Section 3.18. Insurance. Schedule 3.18 hereto lists the insurance
policies (including the premiums payable in connection therewith and the
amount of the coverage provided thereunder) maintained by Exodus and the
Exodus Subsidiaries which policies provide coverage for the business of
Exodus and the Exodus Subsidiaries in accordance with customary industry
practice for similarly-situated companies. All of such policies are in full
force and effect and none of Exodus or any of the Exodus Subsidiaries is in
material default of any provision thereof.
Section 3.19. Brokers and Finders. Except as set forth in
Schedule 3.19, no broker, finder, consultant or intermediary is entitled to a
broker's, finder's or similar fee or commission in connection with the
transactions contemplated by this Agreement or upon the consummation of the
transaction contemplated hereby, or if the Closing does not occur.

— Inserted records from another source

(** * Digital drop receiver (svxlink, src/svxlink/trx/Ddr.cpp)

    A shallow embedding of the per-channel DSP pipeline of [Ddr.cpp]
    (FIR decimators, decimator cascades, frequency translator, channelizers,
    FM and AM demodulators, the channel wiring) and of the DDR registry with
    its tuner binding, followed by the properties established about them.

    Conventions.
    - C++ [int] and [unsigned] values are integers in [Z]; conversions between
      them are written out ([to_int], [to_unsigned], [size_t_of]).
    - [std::vector] is a list, [push_back x] appends [[x]] at the end.
    - An [assert] that fails, and an operation without defined behaviour, end
      the run: effectful operations return a [result].
    - A [double] is the rational number it stands for; arithmetic on doubles
      rounds to 53 significant bits ([round64]).
    - 32-bit and 64-bit floating point values, and the library functions on
      them ([atan2], [exp], [abs], [log10], [pow]), are taken through the
      interface [Arith]; every statement holds for every implementation of
      that interface. *)

From Stdlib Require Import ZArith QArith Qabs Qpower Lia.
From stdpp Require Import base tactics option list numbers functions strings gmap fin_maps.
From Equations Require Import Equations.

Local Open Scope Z_scope.

(** ** Machine integers *)

Definition INT_MAX : Z := 2147483647.
Definition INT_MIN : Z := -2147483648.

(** Conversion of an integer value to [unsigned] (32 bits). *)
Definition to_unsigned (z : Z) : Z := z mod 2 ^ 32.

(** Conversion of an integer value to [int] (32 bits, two's complement). *)
Definition to_int (z : Z) : Z := (z + 2 ^ 31) mod 2 ^ 32 - 2 ^ 31.

(** Conversion of an [int] to [size_t] (64 bits). *)
Definition size_t_of (z : Z) : Z := z mod 2 ^ 64.
(** * MyStory backend: authenticated content-encryption pipeline

    A shallow embedding of the encryption service, the JWT service, the
    authentication middleware, the Section model and the book controller,
    followed by the properties established about them. *)

From Stdlib Require Import ZArith List Bool Lia String Ascii Permutation Btauto.
Import ListNotations.
Open Scope Z_scope.

(* ================================================================== *)
(** ** JavaScript strings *)
(* ================================================================== *)

(** A JavaScript string is a sequence of UTF-16 code units. *)
Definition jsstring := list Z.

(** ASCII literal to JavaScript string. *)
Definition js (s : string) : jsstring :=
  map (fun a => Z.of_N (N_of_ascii a)) (list_ascii_of_string s).

Definition is_code_unit (c : Z) : Prop := 0 <= c < 65536.

Fixpoint jsstring_eqb (a b : jsstring) : bool :=
  match a, b with
  | [], [] => true
  | x :: a', y :: b' => (x =? y) && jsstring_eqb a' b'
  | _, _ => false
  end.

(** ECMAScript WhiteSpace and LineTerminator code points; the set used both
    by [String.prototype.trim] and by the regular expression class [\s]. *)
Definition is_ws (c : Z) : bool :=
  ((9 <=? c) && (c <=? 13))
  || (c =? 32) || (c =? 160) || (c =? 5760)
  || ((8192 <=? c) && (c <=? 8202))
  || (c =? 8232) || (c =? 8233) || (c =? 8239) || (c =? 8287)
  || (c =? 12288) || (c =? 65279).

Fixpoint trimStart (s : jsstring) : jsstring :=
  match s with
  | [] => []
  | c :: r => if is_ws c then trimStart r else s
  end.

Definition trimEnd (s : jsstring) : jsstring := rev (trimStart (rev s)).

(** [s.trim()] *)
Definition trim (s : jsstring) : jsstring := trimEnd (trimStart s).

(** [s.split(/\s+/)]: the splitter scans left to right; at a white-space code
    unit the greedy match [\s+] consumes the whole run, the piece collected so
    far is emitted and scanning resumes after the run; the piece left at the
    end of the string is always emitted.  [insep] tells that the scan is
    inside a run that has already emitted its piece; [cur] is the current
    piece, reversed. *)
Fixpoint split_ws_from (insep : bool) (cur : jsstring) (s : jsstring)
  : list jsstring :=
  match s with
  | [] => [rev cur]
  | c :: r =>
      if is_ws c then
        if insep then split_ws_from true [] r
        else rev cur :: split_ws_from true [] r
      else split_ws_from false (c :: cur) r
  end.

Definition split_ws (s : jsstring) : list jsstring := split_ws_from false [] s.

(** [s.startsWith(p)] *)
Fixpoint startsWith (s p : jsstring) : bool :=
  match p, s with
  | [], _ => true
  | x :: p', y :: s' => (x =? y) && startsWith s' p'
  | _ :: _, [] => false
  end.

(** [s.substring(n)] for a non-negative integer [n]. *)
Definition substring (s : jsstring) (n : nat) : jsstring := skipn n s.

(* ================================================================== *)
(** ** Section model: word count (models/section.model.js) *)
(* ================================================================== *)

(** The computation of the [pre('save')] hook:
    [trimmedStory === '' ? 0
       : trimmedStory.split(/\s+/).filter(word => word.length > 0).length]. *)
Definition wordCountOf (story : jsstring) : Z :=
  let trimmedStory := trim story in
  match trimmedStory with
  | [] => 0
  | _ => Z.of_nat (List.length
           (filter (fun word => 0 <? Z.of_nat (List.length word))
                   (split_ws trimmedStory)))
  end.

(** The word-count derivation in the words of the specification: the maximal
    runs of code units that are not white space, in order. *)
Fixpoint tokens_from (cur : jsstring) (s : jsstring) : list jsstring :=
  match s with
  | [] => match cur with [] => [] | _ => [rev cur] end
  | c :: r =>
      if is_ws c then
        match cur with
        | [] => tokens_from [] r
        | _ => rev cur :: tokens_from [] r
        end
      else tokens_from (c :: cur) r
  end.

Definition tokens (s : jsstring) : list jsstring := tokens_from [] s.

(** The runs returned by [tokens] are exactly the maximal runs of code
    units that are not white space: [Tokenized s ts] cuts [s] into
    separators and tokens. *)
Inductive Tokenized : jsstring -> list jsstring -> Prop :=
| Tok_blank (s : jsstring) :
    forallb is_ws s = true -> Tokenized s []
| Tok_word (sep t rest : jsstring) (ts : list jsstring) :
    forallb is_ws sep = true ->
    t <> [] ->
    forallb (fun c => negb (is_ws c)) t = true ->
    match rest with [] => True | c :: _ => is_ws c = true end ->
    Tokenized rest ts ->
    Tokenized (sep ++ t ++ rest) (t :: ts).

Definition spec_wordCount (s : jsstring) : Z :=
  match trim s with
  | [] => 0
  | t => Z.of_nat (List.length (tokens t))
  end.

(* ================================================================== *)
(** ** Text encodings used by the cipher: UTF-8 and hex *)
(* ================================================================== *)

Definition is_byte (b : Z) : Prop := 0 <= b < 256.

Definition is_high_surrogate (c : Z) : bool := (55296 <=? c) && (c <=? 56319).
Definition is_low_surrogate (c : Z) : bool := (56320 <=? c) && (c <=? 57343).

(** The code points of a JavaScript string as the UTF-8 encoder reads them:
    a surrogate pair is one supplementary code point, an unpaired surrogate
    is replaced by U+FFFD. *)
Fixpoint code_points (s : jsstring) : list Z :=
  match s with
  | [] => []
  | c :: r =>
      if is_high_surrogate c then
        match r with
        | lo :: r' =>
            if is_low_surrogate lo
            then (65536 + (c - 55296) * 1024 + (lo - 56320)) :: code_points r'
            else 65533 :: code_points r
        | [] => [65533]
        end
      else if is_low_surrogate c then 65533 :: code_points r
      else c :: code_points r
  end.

Definition utf8_encode_cp (c : Z) : list Z :=
  if c <? 128 then [c]
  else if c <? 2048 then [192 + c / 64; 128 + c mod 64]
  else if c <? 65536 then
    [224 + c / 4096; 128 + (c / 64) mod 64; 128 + c mod 64]
  else
    [240 + c / 262144; 128 + (c / 4096) mod 64;
     128 + (c / 64) mod 64; 128 + c mod 64].

(** [Buffer.from(text, 'utf8')] *)
Definition utf8_encode (s : jsstring) : list Z :=
  flat_map utf8_encode_cp (code_points s).

(** State of the UTF-8 decoder: the code point being assembled, the number
    of continuation bytes still needed and the bounds the next continuation
    byte must respect. *)
Record dstate : Type := mkDState
  { d_cp : Z; d_need : nat; d_lower : Z; d_upper : Z }.

Definition d_init : dstate := mkDState 0 0 128 191.

Definition decode_lead (b : Z) : list Z * dstate :=
  if (0 <=? b) && (b <=? 127) then ([b], d_init)
  else if (194 <=? b) && (b <=? 223) then ([], mkDState (b - 192) 1 128 191)
  else if (224 <=? b) && (b <=? 239) then
    ([], mkDState (b - 224) 2
           (if b =? 224 then 160 else 128) (if b =? 237 then 159 else 191))
  else if (240 <=? b) && (b <=? 244) then
    ([], mkDState (b - 240) 3
           (if b =? 240 then 144 else 128) (if b =? 244 then 143 else 191))
  else ([65533], d_init).

Definition decode_step (st : dstate) (b : Z) : list Z * dstate :=
  match d_need st with
  | O => decode_lead b
  | S n =>
      if (d_lower st <=? b) && (b <=? d_upper st) then
        let cp := d_cp st * 64 + (b - 128) in
        match n with
        | O => ([cp], d_init)
        | S _ => ([], mkDState cp n 128 191)
        end
      else
        let '(out, st') := decode_lead b in (65533 :: out, st')
  end.

Fixpoint utf8_decode_from (st : dstate) (bs : list Z) : list Z :=
  match bs with
  | [] => match d_need st with O => [] | S _ => [65533] end
  | b :: r =>
      let '(out, st') := decode_step st b in
      out ++ utf8_decode_from st' r
  end.

Definition utf16_of_cp (c : Z) : jsstring :=
  if c <? 65536 then [c]
  else [55296 + (c - 65536) / 1024; 56320 + (c - 65536) mod 1024].

(** [buffer.toString('utf8')]: ill-formed input decodes to U+FFFD. *)
Definition utf8_decode (bs : list Z) : jsstring :=
  flat_map utf16_of_cp (utf8_decode_from d_init bs).

(** A well-formed JavaScript string: code units in range, every surrogate
    paired. *)
Fixpoint well_formed (s : jsstring) : bool :=
  match s with
  | [] => true
  | c :: r =>
      (0 <=? c) && (c <? 65536) &&
      (if is_high_surrogate c then
         match r with
         | lo :: r' => is_low_surrogate lo && well_formed r'
         | [] => false
         end
       else negb (is_low_surrogate c) && well_formed r)
  end.

(** A Unicode scalar value. *)
Definition scalar (c : Z) : Prop :=
  0 <= c < 1114112 /\ ~ (55296 <= c <= 57343).

Definition hex_digit (n : Z) : Z := if n <? 10 then 48 + n else 87 + n.

(** [buffer.toString('hex')] *)
Definition hex_encode (bs : list Z) : jsstring :=
  flat_map (fun b => [hex_digit (b / 16); hex_digit (b mod 16)]) bs.

(** The value of a hexadecimal digit.  The decoder of Node reads the low
    byte of each code unit, so a code unit above 255 counts as the
    character of its low byte. *)
Definition hex_value (c : Z) : option Z :=
  let c := c mod 256 in
  if (48 <=? c) && (c <=? 57) then Some (c - 48)
  else if (97 <=? c) && (c <=? 102) then Some (c - 87)
  else if (65 <=? c) && (c <=? 70) then Some (c - 55)
  else None.

(** Decoding of a hex string into bytes: pairs of digits are read until the
    first pair that is not hexadecimal. *)
Fixpoint hex_pairs (s : jsstring) : list Z :=
  match s with
  | a :: b :: r =>
      match hex_value a, hex_value b with
      | Some x, Some y => (16 * x + y) :: hex_pairs r
      | _, _ => []
      end
  | _ => []
  end.

(* ================================================================== *)
(** ** AES-256 (FIPS-197), the block cipher behind ['aes-256-cbc'] *)
(* ================================================================== *)

Fixpoint xor_bytes (a b : list Z) : list Z :=
  match a, b with
  | x :: a', y :: b' => Z.lxor x y :: xor_bytes a' b'
  | _, _ => []
  end.

(** Multiplication by [x] in GF(2^8) modulo [x^8 + x^4 + x^3 + x + 1]. *)
Definition xtime (a : Z) : Z :=
  let d := 2 * a in if d <? 256 then d else Z.lxor (d - 256) 27.

Fixpoint gmul_n (n : nat) (a b : Z) : Z :=
  match n with
  | O => 0
  | S n' =>
      Z.lxor (if Z.odd b then a else 0) (gmul_n n' (xtime a) (Z.shiftr b 1))
  end.

(** Multiplication in GF(2^8). *)
Definition gmul (a b : Z) : Z := gmul_n 8 a b.

(** Multiplicative inverse in GF(2^8) (with [0] sent to [0]): [a^254]. *)
Definition ginv (a : Z) : Z :=
  let a2 := gmul a a in
  let a4 := gmul a2 a2 in
  let a8 := gmul a4 a4 in
  let a16 := gmul a8 a8 in
  let a32 := gmul a16 a16 in
  let a64 := gmul a32 a32 in
  let a128 := gmul a64 a64 in
  gmul a2 (gmul a4 (gmul a8 (gmul a16 (gmul a32 (gmul a64 a128))))).

Definition rotl8 (b : Z) (n : Z) : Z :=
  (b * 2 ^ n) mod 256 + (b * 2 ^ n) / 256.

Definition sbox_affine (b : Z) : Z :=
  Z.lxor b (Z.lxor (rotl8 b 1) (Z.lxor (rotl8 b 2)
    (Z.lxor (rotl8 b 3) (Z.lxor (rotl8 b 4) 99)))).

Definition byte_values : list Z := map Z.of_nat (seq 0 256).

Definition sbox_table : list Z :=
  Eval vm_compute in map (fun a => sbox_affine (ginv a)) byte_values.

Definition sbox (a : Z) : Z := nth (Z.to_nat a) sbox_table 0.

Definition inv_sbox_table : list Z :=
  Eval vm_compute in
    map (fun y => match find (fun x => sbox x =? y) byte_values with
                  | Some x => x
                  | None => 0
                  end) byte_values.

Definition inv_sbox (a : Z) : Z := nth (Z.to_nat a) inv_sbox_table 0.

Definition sub_bytes (s : list Z) : list Z := map sbox s.
Definition inv_sub_bytes (s : list Z) : list Z := map inv_sbox s.

(** The state is held column by column: byte [r + 4c] is row [r] of column
    [c]. *)
Definition permute (p : list nat) (s : list Z) : list Z :=
  map (fun i => nth i s 0) p.

Definition shift_rows (s : list Z) : list Z :=
  permute [0; 5; 10; 15; 4; 9; 14; 3; 8; 13; 2; 7; 12; 1; 6; 11]%nat s.

Definition inv_shift_rows (s : list Z) : list Z :=
  permute [0; 13; 10; 7; 4; 1; 14; 11; 8; 5; 2; 15; 12; 9; 6; 3]%nat s.

Definition xor4 (a b c d : Z) : Z := Z.lxor a (Z.lxor b (Z.lxor c d)).

Definition mix_column (a0 a1 a2 a3 : Z) : list Z :=
  [ xor4 (gmul a0 2) (gmul a1 3) a2 a3;
    xor4 a0 (gmul a1 2) (gmul a2 3) a3;
    xor4 a0 a1 (gmul a2 2) (gmul a3 3);
    xor4 (gmul a0 3) a1 a2 (gmul a3 2) ].

Definition inv_mix_column (a0 a1 a2 a3 : Z) : list Z :=
  [ xor4 (gmul a0 14) (gmul a1 11) (gmul a2 13) (gmul a3 9);
    xor4 (gmul a0 9) (gmul a1 14) (gmul a2 11) (gmul a3 13);
    xor4 (gmul a0 13) (gmul a1 9) (gmul a2 14) (gmul a3 11);
    xor4 (gmul a0 11) (gmul a1 13) (gmul a2 9) (gmul a3 14) ].

Fixpoint mix_columns (s : list Z) : list Z :=
  match s with
  | a0 :: a1 :: a2 :: a3 :: r => mix_column a0 a1 a2 a3 ++ mix_columns r
  | _ => []
  end.

Fixpoint inv_mix_columns (s : list Z) : list Z :=
  match s with
  | a0 :: a1 :: a2 :: a3 :: r => inv_mix_column a0 a1 a2 a3 ++ inv_mix_columns r
  | _ => []
  end.

Definition add_round_key (s k : list Z) : list Z := xor_bytes s k.

(** Key schedule for a 256-bit key: 60 words of four bytes. *)
Fixpoint words_of (bs : list Z) : list (list Z) :=
  match bs with
  | a :: b :: c :: d :: r => [a; b; c; d] :: words_of r
  | _ => []
  end.

Definition rot_word (w : list Z) : list Z :=
  match w with
  | a :: r => r ++ [a]
  | [] => []
  end.

Definition sub_word (w : list Z) : list Z := map sbox w.

Definition rcon (i : nat) : list Z := [Nat.iter (i - 1) xtime 1; 0; 0; 0].
(** C10.  What [call] makes of a decoded response that is a mapping: with
    the key [error] present it raises, whether or not [result] is present
    too; without it, the wrapper holds the value under [result], or [None]
    when that key is missing as well. *)
Theorem call_error_takes_precedence (self : Client.t) (s : Client.sock)
    (m : string) (args : list value) (kwargs : list (string * value))
    (request_data response_data : bytes) (d : list (value * value)) :
  Client.socket self = Some s ->
  packb (Client.build_request m args kwargs) = Returns request_data ->
  Client.send s request_data = Returns () ->
  Client.recv s = Returns response_data ->
  unpackb response_data = Returns (VDict d) ->
  (dict_has "error" d = true ->
     exists text, Client.call self m args kwargs = raise RuntimeError text)
  /\ (dict_has "error" d = false ->
       Client.call self m args kwargs
       = Returns (mkRPCResult (match dict_lookup "result" d with
                               | Some x => x
                               | None => VNone
                               end)))
  /\ (forall text,
       dict_lookup "error" d = Some (VStr text) ->
       dict_has "traceback" d = false ->
       Client.call self m args kwargs
       = raise RuntimeError ("Call failed: Remote call failed: " +:+ text)).
Proof.
  intros Hsock Hpk Hsend Hrecv Hun.
  assert (Hcall : Client.call self m args kwargs
                  = Client.call_except (Client.check_response (VDict d))).
  { unfold Client.call. rewrite Hsock, Hpk. cbn. rewrite Hsend. cbn.
    rewrite Hrecv. cbn. now rewrite Hun. }
  rewrite Hcall. unfold Client.check_response. cbn. split; [|split].
  - intros He. rewrite He. cbn. unfold dict_has in He.
    destruct (dict_lookup "error" d) as [x|]; [|discriminate]. cbn.
    destruct (dict_has "traceback" d); cbn; [|eexists; reflexivity].
    destruct (dict_lookup "traceback" d) as [tb|]; cbn; [|eexists; reflexivity].
    destruct x; cbn; eexists; reflexivity.
  - intros He. rewrite He. reflexivity.
  - intros text He Htb.
    assert (Hhas : dict_has "error" d = true) by (unfold dict_has; now rewrite He).
    rewrite Hhas. cbn. rewrite He. cbn. rewrite Htb. reflexivity.
Qed.
(** * nba_mvp.py: player statistics, filtering and ranking

    A shallow embedding of [src/nba_mvp.py].  The script keeps every player
    as a Python [dict] (column name to display string) inside a Python
    [list]; both are mutable heap objects handled by reference.  The
    embedding therefore threads an object store through every function:
    a list object holds references, a [dict] object holds its items in
    insertion order, [sorted], slicing and the accumulator lists allocate
    fresh objects, and [print] appends to the standard output.

    What the script takes from outside is kept as an interface:
    - Python's [float] type ([float(str)], [sum], [<]), class [PyFloat];
    - [re.search(pattern, text, re.IGNORECASE)], class [PyRe];
    - the two tables BeautifulSoup finds in the page, given to
      [get_player_stats] as the lists of their rows. *)

From Stdlib Require Import ZArith Lia String Ascii List Permutation Sorted.
From Stdlib Require Import Floats.PrimFloat Floats.SpecFloat.
From Stdlib Require Import Floats.FloatAxioms Uint63.
From stdpp Require Import base list strings sorting.

Import ListNotations.
Local Open Scope string_scope.
Local Open Scope list_scope.
Local Open Scope nat_scope.

(** ** Exceptions and results *)

(** The exceptions the script's own statements can raise. *)
Inductive exn : Type :=
  | IndexError   (* list index out of range *)
  | KeyError     (* missing dict key *)
  | ValueError   (* float() of a string that is not a number *)
  | TypeError    (* operation applied to an object of the wrong type *)
  | re_error.    (* re.error: the pattern is not a regular expression *)

Inductive result (A : Type) : Type :=
  | Ok (a : A)
  | Raise (e : exn).
Arguments Ok {A} a.
Arguments Raise {A} e.

(** ** Python values used by the script *)

(** A [str] is held as the bytes of its UTF-8 encoding.  The characters
    for which [str.isspace] holds are U+0009-000D, U+001C-0020, U+0085,
    U+00A0, U+1680, U+2000-200A, U+2028, U+2029, U+202F, U+205F and U+3000;
    their encodings take one, two or three bytes. *)
Definition is_space (c : ascii) : bool :=
  let n := nat_of_ascii c in
  ((9 <=? n) && (n <=? 13)) || ((28 <=? n) && (n <=? 32)).

Definition is_space2 (c1 c2 : ascii) : bool :=
  let n2 := nat_of_ascii c2 in
  (nat_of_ascii c1 =? 194) && ((n2 =? 133) || (n2 =? 160)).

Definition is_space3 (c1 c2 c3 : ascii) : bool :=
  let n1 := nat_of_ascii c1 in
  let n2 := nat_of_ascii c2 in
  let n3 := nat_of_ascii c3 in
  ((n1 =? 225) && (n2 =? 154) && (n3 =? 128))
  || ((n1 =? 226) && (n2 =? 128)
      && (((128 <=? n3) && (n3 <=? 138))
          || (n3 =? 168) || (n3 =? 169) || (n3 =? 175)))
  || ((n1 =? 226) && (n2 =? 129) && (n3 =? 159))
  || ((n1 =? 227) && (n2 =? 128) && (n3 =? 128)).

(** The leading whitespace removed; [space1] says which characters of one
    byte count. *)
Fixpoint lstrip_chars (space1 : ascii -> bool) (l : list ascii)
    : list ascii :=
  match l with
  | [] => []
  | c1 :: l1 =>
      if space1 c1 then lstrip_chars space1 l1
      else
        match l1 with
        | [] => l
        | c2 :: l2 =>
            if is_space2 c1 c2 then lstrip_chars space1 l2
            else
              match l2 with
              | [] => l
              | c3 :: l3 =>
                  if is_space3 c1 c2 c3 then lstrip_chars space1 l3 else l
              end
        end
  end.

(** The same from the end: [l] holds the bytes from the last to the
    first. *)
Fixpoint rstrip_chars (space1 : ascii -> bool) (l : list ascii)
    : list ascii :=
  match l with
  | [] => []
  | c1 :: l1 =>
      if space1 c1 then rstrip_chars space1 l1
      else
        match l1 with
        | [] => l
        | c2 :: l2 =>
            if is_space2 c2 c1 then rstrip_chars space1 l2
            else
              match l2 with
              | [] => l
              | c3 :: l3 =>
                  if is_space3 c3 c2 c1 then rstrip_chars space1 l3 else l
              end
        end
  end.

Definition strip_with (space1 : ascii -> bool) (s : string) : string :=
  string_of_list_ascii
    (rev (rstrip_chars space1
            (rev (lstrip_chars space1 (list_ascii_of_string s))))).

(** [str.strip()]: leading and trailing whitespace removed. *)
Definition strip (s : string) : string := strip_with is_space s.

(** A [dict] with string keys and string values, items in insertion order. *)
Definition dict : Type := list (string * string).

Fixpoint dict_lookup (d : dict) (k : string) : option string :=
  match d with
  | [] => None
  | (k', v) :: d' => if String.eqb k' k then Some v else dict_lookup d' k
  end.

Definition dict_keys (d : dict) : list string := map fst d.

(** [seq[i]] for a literal index [i >= 0] on a sequence held by value. *)
Definition seq_getitem {A} (l : list A) (i : nat) : result A :=
  match l !! i with
  | Some x => Ok x
  | None => Raise IndexError
  end.

(** [seq[:k]]: a negative [k] counts from the end. *)
Definition slice_to {A} (l : list A) (k : Z) : list A :=
  if (0 <=? k)%Z then take (Z.to_nat k) l
  else take (length l - Z.to_nat (- k)) l.

(** ** The interfaces the script relies on *)

(** Python's [float].  [py_float s] is [float(s)] on a string; [None] is
    [ValueError].  [py_sum] is the builtin [sum] over floats, [py_lt] is
    [<], [py_isnan] is [math.isnan]. *)
Class PyFloat : Type := {
  pyfloat : Type;
  py_float : string -> option pyfloat;
  py_sum : list pyfloat -> pyfloat;
  py_lt : pyfloat -> pyfloat -> bool;
  py_isnan : pyfloat -> bool
}.

(** What the ranking needs of [<]: a strict order in which every number that
    is not a NaN is comparable with the numbers around it.  The comparison
    of IEEE 754 has these properties (instance [ieee_laws] below). *)
Class PyFloatLaws (F : PyFloat) : Prop := {
  py_lt_irrefl : forall x, py_lt x x = false;
  py_lt_trans : forall x y z,
    py_lt x y = true -> py_lt y z = true -> py_lt x z = true;
  py_lt_cotrans : forall x y z,
    py_isnan z = false -> py_lt x y = true ->
    py_lt x z = true \/ py_lt z y = true
}.

(** [re.search(pattern, text, re.IGNORECASE)], as the truth value of the
    returned match object; a pattern that does not compile raises
    [re.error]. *)
Class PyRe : Type := {
  re_search_ignorecase : string -> string -> result bool
}.

(** ASCII lower case and substring search, to state what [re.search] does
    on a pattern without metacharacters. *)
Definition ascii_lower (c : ascii) : ascii :=
  let n := nat_of_ascii c in
  if (65 <=? n) && (n <=? 90) then ascii_of_nat (n + 32) else c.

Fixpoint lower (s : string) : string :=
  match s with
  | EmptyString => EmptyString
  | String c s' => String (ascii_lower c) (lower s')
  end.

Fixpoint contains (s sub : string) : bool :=
  String.prefix sub s ||
  match s with
  | EmptyString => false
  | String _ s' => contains s' sub
  end.

Definition is_literal_char (c : ascii) : bool :=
  let n := nat_of_ascii c in
  ((48 <=? n) && (n <=? 57)) || ((65 <=? n) && (n <=? 90)) ||
  ((97 <=? n) && (n <=? 122)) || (n =? 32).

Fixpoint string_forallb (f : ascii -> bool) (s : string) : bool :=
  match s with
  | EmptyString => true
  | String c s' => f c && string_forallb f s'
  end.

Definition is_literal (s : string) : bool := string_forallb is_literal_char s.
Definition is_ascii (s : string) : bool :=
  string_forallb (fun c => nat_of_ascii c <? 128) s.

Section 3.20. Information Technology. Except as set forth in
Schedule 3.20, the information technology of Exodus and its Subsidiaries,
including the Oracle financial systems, the Siebel CRM infrastructure systems
and the Portal billing systems, is in good working order, is capable of
supporting the Business as conducted on the date hereof and, only in the case
of information technology owned by the Sellers, performs in all material
respects in accordance with specifications.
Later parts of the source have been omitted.